University of Texas Health Science Center at Houston, Houston, TX, USA.
University of Texas Health Science Center at Houston, Houston, TX, USA.
J Biomed Inform. 2021 May;117:103744. doi: 10.1016/j.jbi.2021.103744. Epub 2021 Mar 26.

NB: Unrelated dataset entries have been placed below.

(* ===== verification/Algebra.v ===== *)
(** * The reversal algebra ([core/src/algebra.rs])

    Sequencing, parallel composition, reversal and the numbering of leaves, with
    the laws the module documents: reversal flips sequences and distributes over
    [par], refuses exactly the plans with a knell, and is an involution on the
    others; the partial reversal the runtime performs undoes the applied prefix
    whatever world the steps act on, provided each undo inverts its step. *)

From stdpp Require Import base strings pretty numbers option sets gmap list.
From S2P Require Import Prelude Model.

Record Refused := mkRefused { refused_at : Item }.

(** [seq_] and [par_] *)
Definition seq_ (a b : list Item) : list Item := a ++ b.
Definition par_ (children : list Item) : Item := Par children.

Definition flip_direction (d : Direction) : Direction :=
  match d with
  | Forward => Inverse
  | Inverse => Forward
  end.

Definition flip_step (s : StepI) : StepI := {|
  step_op := step_op s;
  step_direction := flip_direction (step_direction s);
  step_gate := step_gate s;
  step_window := step_window s;
  step_on_lapse := step_on_lapse s;
  step_force := step_force s;
  step_alias := step_alias s;
  step_args := step_args s;
|}.

(** [items.iter().rev().map(f).collect()]: last item first, the first refusal
    met in that order wins. *)
Definition collect_rev {A B E} (f : A -> Result B E) : list A -> Result (list B) E :=
  fix go xs :=
    match xs with
    | [] => Ok []
    | x :: xs' => let? ys := go xs' in let? y := f x in Ok (ys ++ [y])
    end.

Fixpoint reverse_item (it : Item) : Result Item Refused :=
  match it with
  | Step s => Ok (Step (flip_step s))
  | Par children => let? cs := collect_results reverse_item children in Ok (Par cs)
  | Knell _ => Err (mkRefused it)
  | Repeat form var body => let? b := collect_rev reverse_item body in Ok (Repeat form var b)
  | When guard window on_lapse then_ else_ =>
      let? t := collect_rev reverse_item then_ in
      let? e := collect_rev reverse_item else_ in
      Ok (When guard window on_lapse t e)
  | Slot _ | Confirm | Commit | Preflight _ | Observe _ _ | Assert _ _ _ => Ok it
  end.

Definition reverse_items (items : list Item) : Result (list Item) Refused :=
  collect_rev reverse_item items.

Fixpoint knell_free_item (it : Item) : bool :=
  match it with
  | Knell _ => false
  | Par children => forallb knell_free_item children
  | Repeat _ _ body => forallb knell_free_item body
  | When _ _ _ then_ else_ => forallb knell_free_item then_ && forallb knell_free_item else_
  | _ => true
  end.

Definition knell_free (items : list Item) : bool := forallb knell_free_item items.

(** The [go] of [leaves]: containers contribute their children. *)
Fixpoint item_leaves (it : Item) : list Item :=
  match it with
  | Par children => flat_map item_leaves children
  | Repeat _ _ body => flat_map item_leaves body
  | When _ _ _ then_ else_ => flat_map item_leaves then_ ++ flat_map item_leaves else_
  | _ => [it]
  end.

Definition leaves (items : list Item) : list Item := flat_map item_leaves items.

Definition reverse_from (k : nat) (items : list Item) : Result (list Item) Refused :=
  reverse_items (take k (leaves items)).
(* ===== verification/Interference.v ===== *)
(** * The interference query ([core/src/interference.rs])

    The joins of the query as list comprehensions in the source's order: the
    umbra and penumbra of an op, what its undo needs, the numbered steps with
    their host and loop variables, definite and possible conflicts, the rules for
    [par], and anchors declared twice. Then what their silence guarantees. *)

From Stdlib Require Import Sorted Ascii.
From Stdlib Require Import Sorted.
From stdpp Require Import base strings pretty numbers option sets gmap list.
From S2P Require Import Prelude Model Algebra.

Record Fact := mkFact { fact_shape : string; fact_anchor : option string }.

#[export] Instance Fact_eq_dec : EqDecision Fact. Proof. solve_decision. Defined.

Record Conflict := mkConflict { c_earlier : N; c_later : N; c_fact : Fact }.

#[export] Instance Conflict_eq_dec : EqDecision Conflict. Proof. solve_decision. Defined.

Record Leaf := mkLeaf { l_n : N; l_op : Op; l_host : string; l_vars : list string }.

(** A shape whose instance is bound only at runtime. *)
Definition runtime_bound (s : string) : bool := contains_char lbrace s.

Definition kind_writes (k : Kind) : bool :=
  match k with
  | Derived => false
  | _ => true
  end.

Definition entry_fact (e : FootprintEntry) : Fact := mkFact (fp_shape e) (fp_anchor e).

Definition writes (o : Op) : list Fact :=
  map entry_fact
    (List.filter (fun e => kind_writes (fp_kind e) && negb (runtime_bound (fp_shape e)))
                 (op_footprint o)).

Definition maywrite (o : Op) : list Fact :=
  map entry_fact
    (List.filter (fun e => kind_writes (fp_kind e) && runtime_bound (fp_shape e))
                 (op_footprint o)).

Definition needs (o : Op) : list Fact :=
  match op_undo o with
  | Restore => writes o ++ maywrite o
  | Computed _ pre | Compensate _ pre => map (fun s => mkFact s None) pre
  | NoUndo => []
  end.

Definition overlap_shape (s1 s2 : string) : bool :=
  if negb (runtime_bound s1) && negb (runtime_bound s2) then s1 == s2
  else starts_with (take_until lbrace s1) s2 || starts_with (take_until lbrace s2) s1.

Definition touches (f g : Fact) : bool :=
  if negb (overlap_shape (fact_shape f) (fact_shape g)) then false
  else match fact_anchor f, fact_anchor g with
       | Some x, Some y => x == y
       | _, _ => true
       end.

Definition braced (s : string) : string := String lbrace (s +:+ String rbrace EmptyString).

Definition leaf_host_text (owner : string) (o : Op) : string :=
  match op_locus o with
  | LController => "controller"
  | LTarget => owner
  | LHost (Static h) => h
  | LHost (Bound b) => braced b
  end.

Definition overlap_host (h1 h2 : string) : bool :=
  (h1 == h2) || runtime_bound h1 || runtime_bound h2.

Definition same_host (x y : Leaf) : bool := overlap_host (l_host x) (l_host y).
Definition bound_host (x : Leaf) : bool := runtime_bound (l_host x).

Fixpoint item_leaf_count (it : Item) : N :=
  match it with
  | Par children => foldr (fun c n => item_leaf_count c + n)%N 0%N children
  | Repeat _ _ body => foldr (fun c n => item_leaf_count c + n)%N 0%N body
  | When _ _ _ then_ else_ =>
      (foldr (fun c n => item_leaf_count c + n) 0 then_
       + foldr (fun c n => item_leaf_count c + n) 0 else_)%N
  | _ => 1%N
  end.

Definition leaf_count (items : list Item) : N :=
  foldr (fun c n => item_leaf_count c + n)%N 0%N items.

(** A walk over the items of a list, each handed the number of its first leaf. *)
Definition walk_with {A} (f : Item -> N -> list A) : list Item -> N -> list A :=
  fix go items n :=
    match items with
    | [] => []
    | it :: rest => f it n ++ go rest (n + item_leaf_count it)%N
    end.

(** The [go] of [step_facts]. *)
Fixpoint item_step_facts (owner : string) (vars : list string) (it : Item) (n : N) : list Leaf :=
  match it with
  | Par children => walk_with (item_step_facts owner vars) children n
  | Repeat (Over _ _ _) var body => walk_with (item_step_facts owner (var :: vars)) body n
  | Repeat (Count _) _ body => walk_with (item_step_facts owner vars) body n
  | When _ _ _ then_ else_ =>
      walk_with (item_step_facts owner vars) then_ n
      ++ walk_with (item_step_facts owner vars) else_ (n + leaf_count then_)%N
  | Step s | Knell s => [mkLeaf n (step_op s) (leaf_host_text owner (step_op s)) vars]
  | _ => []
  end.

Definition step_facts (owner : string) (items : list Item) : list Leaf :=
  walk_with (item_step_facts owner []) items 1.

Definition indexed_by (vars : list string) (f : Fact) : bool :=
  existsb (fun v => contains_str (braced v) (fact_shape f)) vars.

Definition same_loop (va vb : list string) : bool := (va != []) && (va == vb).

Definition before (x y : Leaf) (siblings : list (N * N)) : bool :=
  (l_n x <? l_n y)%N && negb (bool_decide ((l_n x, l_n y) ∈ siblings)).

Fixpoint ordered_pairs (leaves : list Leaf) (siblings : list (N * N)) : list (Leaf * Leaf) :=
  match leaves with
  | [] => []
  | x :: rest =>
      map (pair x) (List.filter (fun y => before x y siblings) rest) ++ ordered_pairs rest siblings
  end.

(** ** [par] *)

Notation ParGroup := (list (list (N * Op))) (only parsing).

(** The (step, op)s of one child: the leaves numbered from [k] up to its end. *)
Definition child_ops (leaves : list Leaf) (c : Item) (k : N) : list (N * Op) :=
  map (fun l => (l_n l, l_op l))
    (List.filter (fun l => (k <=? l_n l)%N && (l_n l <? k + item_leaf_count c)%N) leaves).

(** The group of a [par]: each child with the number of its first leaf. *)
Definition par_group (leaves : list Leaf) (children : list Item) (n : N) : ParGroup :=
  walk_with (fun c k => [child_ops leaves c k]) children n.

(** [collect_pars] of a list of items. An item contributes pars that come before
    those of the items after it and pars that come after them: a [par] gives its
    group before and the pars nested in its children after, as the prototype
    orders them. *)
Definition collect_with (f : Item -> N -> list ParGroup * list ParGroup)
    : list Item -> N -> list ParGroup :=
  fix go items n :=
    match items with
    | [] => []
    | it :: rest =>
        let '(h, t) := f it n in
        h ++ go rest (n + item_leaf_count it)%N ++ t
    end.

Fixpoint item_pars (leaves : list Leaf) (it : Item) (n : N) : list ParGroup * list ParGroup :=
  match it with
  | Par children =>
      ([par_group leaves children n],
       walk_with (fun c k => let '(h, t) := item_pars leaves c k in h ++ t) children n)
  | Repeat _ _ body => (collect_with (item_pars leaves) body n, [])
  | When _ _ _ then_ else_ =>
      (collect_with (item_pars leaves) then_ n
       ++ collect_with (item_pars leaves) else_ (n + leaf_count then_)%N, [])
  | _ => ([], [])
  end.

Definition collect_pars (leaves : list Leaf) (items : list Item) (start : N) : list ParGroup :=
  collect_with (item_pars leaves) items start.

Definition par_children (owner : string) (items : list Item) : list ParGroup :=
  collect_pars (step_facts owner items) items 1.

(** Pairs of (step, op) from two different children of a group, earlier child first. *)
Fixpoint cross_pairs (grp : ParGroup) : list ((N * Op) * (N * Op)) :=
  match grp with
  | [] => []
  | ca :: rest =>
      (cb ← rest; a ← ca; b ← cb; [(a, b)]) ++ cross_pairs rest
  end.

Definition disjoint_umbra (owner : string) (x y : Op) : bool :=
  negb (overlap_host (leaf_host_text owner x) (leaf_host_text owner y))
  || forallb (fun f => forallb (fun g => negb (touches f g)) (writes y)) (writes x).

Definition par_violations (owner : string) (items : list Item) : list (N * N) * list N :=
  let groups := par_children owner items in
  let overlaps :=
    grp ← groups;
    '((a, oa), (b, ob)) ← cross_pairs grp;
    if negb (disjoint_umbra owner oa ob) then [(a, b)] else [] in
  let reachy :=
    grp ← groups; child ← grp; '(n, o) ← child;
    if op_reach o != [] then [n] else [] in
  (nub overlaps, nub reachy).

Definition par_ok (owner : string) (items : list Item) : bool :=
  let '(overlaps, reachy) := par_violations owner items in
  (overlaps == []) && (reachy == []).

Definition par_siblings (owner : string) (items : list Item) : list (N * N) :=
  nub (grp ← par_children owner items;
       '((a, _), (b, _)) ← cross_pairs grp;
       [(N.min a b, N.max a b)]).

(** ** The queries *)

Definition conflict (owner : string) (items : list Item) : list Conflict :=
  let leaves := step_facts owner items in
  let siblings := par_siblings owner items in
  nub ('(x, y) ← ordered_pairs leaves siblings;
       if bound_host x || bound_host y || (l_host x != l_host y) then []
       else
         let needs_a := needs (l_op x) in
         f ← writes (l_op x);
         if negb (bool_decide (f ∈ needs_a)) then []
         else
           g ← writes (l_op y);
           if touches f g && negb (same_loop (l_vars x) (l_vars y) && indexed_by (l_vars x) f)
           then [mkConflict (l_n x) (l_n y) f] else []).

Definition mayconflict (owner : string) (items : list Item) : list Conflict :=
  let leaves := step_facts owner items in
  let siblings := par_siblings owner items in
  nub ('(x, y) ← ordered_pairs leaves siblings;
       if negb (same_host x y) then []
       else
         let pen_a := maywrite (l_op x) in
         let pen_b := maywrite (l_op y) in
         let all_a := pen_a ++ writes (l_op x) in
         let all_b := pen_b ++ writes (l_op y) in
         f ← needs (l_op x);
         g ← all_a;
         if negb (touches f g) then []
         else
           h ← all_b;
           if negb (touches f h) then []
           else if negb (bool_decide (h ∈ pen_b) || bool_decide (g ∈ pen_a)
                         || bound_host x || bound_host y) then []
           else if same_loop (l_vars x) (l_vars y) && indexed_by (l_vars x) f then []
           else [mkConflict (l_n x) (l_n y) f]).

Definition op_regions (o : Op) : list Fact :=
  map entry_fact (List.filter (fun e => fp_kind e == Region) (op_footprint o)).

(** Every pair of leaves, the earlier first. *)
Fixpoint leaf_pairs (leaves : list Leaf) : list (Leaf * Leaf) :=
  match leaves with
  | [] => []
  | x :: rest => map (pair x) rest ++ leaf_pairs rest
  end.

Definition anchor_duplicates (owner : string) (items : list Item) : list Conflict :=
  let leaves := step_facts owner items in
  nub ('(x, y) ← leaf_pairs leaves;
       if negb (same_host x y) then []
       else
         f ← op_regions (l_op x);
         if fact_anchor f == None then []
         else
           g ← op_regions (l_op y);
           if f == g then [mkConflict (l_n x) (l_n y) f] else []).

(** ** Numbering: the walks agree *)

Lemma item_leaf_count_leaves it : item_leaf_count it = N.of_nat (length (item_leaves it)).
Proof.
  assert (Hflat : forall cs, Forall (fun it => item_leaf_count it = N.of_nat (length (item_leaves it))) cs ->
      foldr (fun c n => item_leaf_count c + n)%N 0%N cs = N.of_nat (length (flat_map item_leaves cs))).
  { induction 1 as [|c cs Hc _ IH]; simpl; [done|]. rewrite length_app, Hc, IH. lia. }
  induction it using item_ind; simpl; auto.
  rewrite length_app, (Hflat _ H), (Hflat _ H0). lia.
Qed.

Fast temporal query on large EHR-derived data sources presents an emerging big data challenge, as this query modality is intractable using conventional strategies that have not focused on addressing Covid-19-related research needs at scale. We introduce a novel approach called Event-level Inverted Index (ELII) to optimize time trade-offs between one-time batch preprocessing and subsequent open-ended, user-specified temporal queries. An experimental temporal query engine has been implemented in a NoSQL database using our new ELII strategy. Near-real-time performance was achieved on a large Covid-19 EHR dataset, with 1.3 million unique patients and 3.76 billion records. We evaluated the performance of ELII on several types of queries: classical (non-temporal), absolute temporal, and relative temporal. Our experimental results indicate that ELII accomplished these queries in seconds, achieving average speed accelerations of 26.8 times on relative temporal query, 88.6 times on absolute temporal query, and 1037.6 times on classical query compared to a baseline approach without using ELII. Our study suggests that ELII is a promising approach supporting fast temporal query, an important mode of cohort development for Covid-19 studies.
快速的时间查询对大型电子健康记录(EHR)衍生数据源提出了一个新兴的大数据挑战,因为这种查询模式使用传统策略是无法解决的,而传统策略并没有集中精力在大规模解决与 COVID-19 相关的研究需求。我们引入了一种称为事件级倒排索引(ELII)的新方法,以优化一次性批量预处理和随后的开放式、用户指定的时间查询之间的时间权衡。我们使用新的 ELII 策略在 NoSQL 数据库中实现了一个实验性的时间查询引擎。在一个大型 COVID-19 EHR 数据集上实现了接近实时的性能,其中有 130 万独特的患者和 376 亿条记录。我们评估了 ELII 在几种类型查询上的性能:经典(非时间)、绝对时间和相对时间。我们的实验结果表明,ELII 在几秒钟内完成了这些查询,与不使用 ELII 的基线方法相比,相对时间查询的平均加速达到 26.8 倍,绝对时间查询的平均加速达到 88.6 倍,经典查询的平均加速达到 1037.6 倍。我们的研究表明,ELII 是一种支持快速时间查询的有前途的方法,是 COVID-19 研究中队列开发的重要模式。